Принц. Я вас не понимаю... Любезный Галотти, что я могу сделать сверх этого? Оставьте так, прошу вас. Да, да, в доме моего канцлера! Там она будет жить. Я сам доставлю ее туда. И если ее там не встретят с величайшим почтением, то, значит, слово мое не имеет никакой силы. Только не беспокойтесь! Так решено. Так и сделаем! Сами вы, Галотти, можете располагать собой, как вам угодно. Вы можете последовать за нами в Гвасталлу, вы можете вернуться в Сабьонетту - словом, как хотите. Смешно было бы вам указывать... А теперь до свидания, любезный Галотти! Пойдемте, Маринелли, уже поздно.
Одоардо (стоит в глубокой задумчивости). Как? Значит, мне нельзя даже поговорить с моей дочерью? Даже здесь? Я ведь все терпеливо принимаю, я ведь нахожу все превосходным. Дом канцлера, разумеется, прибежище добродетели. О, ваша светлость, отвезите мою дочь туда, только туда. Но до этого я хотел бы поговорить с ней. Она еще не знает о смерти графа. Она не может понять, почему ее разлучают с родителями. Чтобы должным образом приготовить ее к вести об этой смерти, чтобы успокоить ее по поводу этой разлуки, я должен поговорить с ней, ваша светлость, я должен поговорить с ней.
Принц. Так пойдемте же...
Одоардо. О, дочь, конечно, сама может прийти к отцу... Здесь с глазу на глаз мы быстро покончим. Только пришлите ее ко мне, ваша светлость.
Принц. И то! О Галотти, если бы вы захотели стать моим другом, руководителем, отцом!
Принц и Маринелли уходят.
Явление шестое
Одоардо Галотти (смотрит ему вслед; после паузы).
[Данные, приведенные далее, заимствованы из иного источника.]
Lemma catch_api_reported {A} (m : M A) pre node_env codes w :
  In 500 codes ->
  (forall msg c, fst (m w) = Throw (ApiErrorObj msg c) -> In c codes) ->
  fails_reported node_env codes
    (fst (try_catch m (fun e => if isApiError e then throw e
                                else throw (ApiErrorObj (pre ++ errMessage e) 500)) w)).
Proof.
  intros H5 Hm. unfold try_catch. destruct (m w) as [[a|e] w1]; [exact I|].
  destruct e as [msg|msg c|]; cbv [isApiError throw fst]; try (apply api_reported, H5).
  apply api_reported, (Hm msg c). reflexivity.
Qed.

(** The body shared by the three routes on one instance: the only
    [ApiError] it can throw is the 404 of a missing instance. *)
Lemma body_404 {A B} (f : M (option A)) (k : A -> M B) w msg c :
  NoApi f -> (forall a, NoApi (k a)) ->
  fst (bind f (fun found => match found with
                            | None => throw (ApiErrorObj "Instance not found" 404)
                            | Some a => k a
                            end) w) = Throw (ApiErrorObj msg c) ->
  c = 404.
Proof.
  intros Hf Hk. unfold bind. specialize (Hf w).
  destruct (f w) as [[[a|]|e] w1]; cbn [fst] in *.
  - specialize (Hk a w1). intro H. rewrite H in Hk. discriminate.
  - intro H. injection H as _ <-. reflexivity.
  - intro H. injection H as ->. discriminate.
Qed.

(** X: every failure of the five instance routes is an [ApiError], so the
    error middleware answers with that error's own status and message, in
    production too: [401] or [500] for creating and listing, and [401],
    [400], [404] or [500] for the routes on one instance, as long as the
    database client never throws an [ApiError] itself. *)
Theorem route_failures_reported env logs_of node_env user iid tail w :
  (forall d e, db_fault env d = Some e -> isApiError e = false) ->
  fails_reported node_env [401; 500] (fst (create_instance env user w)) /\
  fails_reported node_env [401; 500] (fst (list_instances env user w)) /\
  fails_reported node_env [401; 400; 404; 500] (fst (delete_instance env user iid w)) /\
  fails_reported node_env [401; 400; 404; 500] (fst (get_instance env user iid w)) /\
  fails_reported node_env [401; 400; 404; 500] (fst (get_logs env logs_of user iid tail w)).
Proof.
  intro Hdb.
  unfold create_instance, list_instances, delete_instance, get_instance, get_logs,
    authenticated, require_user.
  destruct user as [uid|];
    [|repeat split; apply api_reported; simpl; tauto].
  split; [apply catch500_reported; simpl; tauto|].
  split; [apply catch500_reported; simpl; tauto|].
  destruct (String.eqb iid "");
    [repeat split; apply api_reported; simpl; tauto|].
  repeat split; apply catch_api_reported; try (simpl; tauto); intros msg c H;
    apply body_404 in H; try (subst; simpl; tauto).
  - apply NoApi_db_findFirstInstance, Hdb.
  - intro inst. apply NoApi_bind; [apply NoApi_removeContainer|intro].
    apply NoApi_bind; [apply NoApi_db_updateInstance, Hdb|intro]. apply NoApi_ret.
  - apply NoApi_db_findFirstInstance, Hdb.
  - intro inst. apply NoApi_bind; [apply NoApi_getContainerStatus|intro]. apply NoApi_ret.
  - apply NoApi_db_findFirstOwned, Hdb.
  - intro inst. apply NoApi_bind; [apply NoApi_getContainerLogs|intro]. apply NoApi_ret.
Qed.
Почему бы и нет? Буду сердечно рад... Ха-ха-ха! (Дико озирается.) Кто это так хохочет? Клянусь богом, это, кажется, я сам... Что ж, пускай! Как весело! Представление идет к концу! Так или иначе. Однако ж... (Пауза.) Если она с ним сговорилась? Если это обыкновеннейший фарс? Если она не заслуживает того, что я хочу для нее сделать? (Пауза.) Для нее сделать? Что же я хочу для нее сделать? Хватит ли у меня мужества сказать это самому себе? Я задумал такое дело, страшнее которого нельзя задумать... Ужасно! Прочь! Прочь! Не буду ее дожидаться. Нет! (К небу.) Кто толкнул ее, невинную, в эту пропасть, тот пусть извлечет ее оттуда. На что ему нужна моя рука? Прочь! (Хочет уйти, но видит входящую Эмилию.) Слишком поздно. Ему нужна моя рука. Ему нужна она.
Явление седьмое
Эмилия и Одоардо.
Эмилия. Как? Вы здесь, отец? И вы один? А матушка? Ее здесь нет? А граф? Его здесь нет? И вы, отец, так взволнованы.
Одоардо. А ты так спокойна, дочь моя?
Эмилия. Почему мне не быть спокойной, отец? Или ничего не потеряно, или все! Можем ли мы быть спокойны или должны быть спокойны, - разве это не все равно?
Одоардо. Как тебе кажется, однако, - можем или должны?
Эмилия. Я думаю, что все потеряно и что мы должны быть спокойны.
Одоардо. И ты спокойна, потому что должна быть спокойна? Кто ты? Девушка? Дочь моя? Значит, мужчина и отец должен краснеть перед тобой. Но дай узнать: что ты разумеешь, когда говоришь "все потеряно"? Что граф убит?
Эмилия. А за что он убит? За что? Ах, значит, это правда, отец? Стало быть, правда - вся эта страшная повесть, которую я прочитала в глазах моей матери, влажных от слез? Где она? Куда она исчезла, отец мой?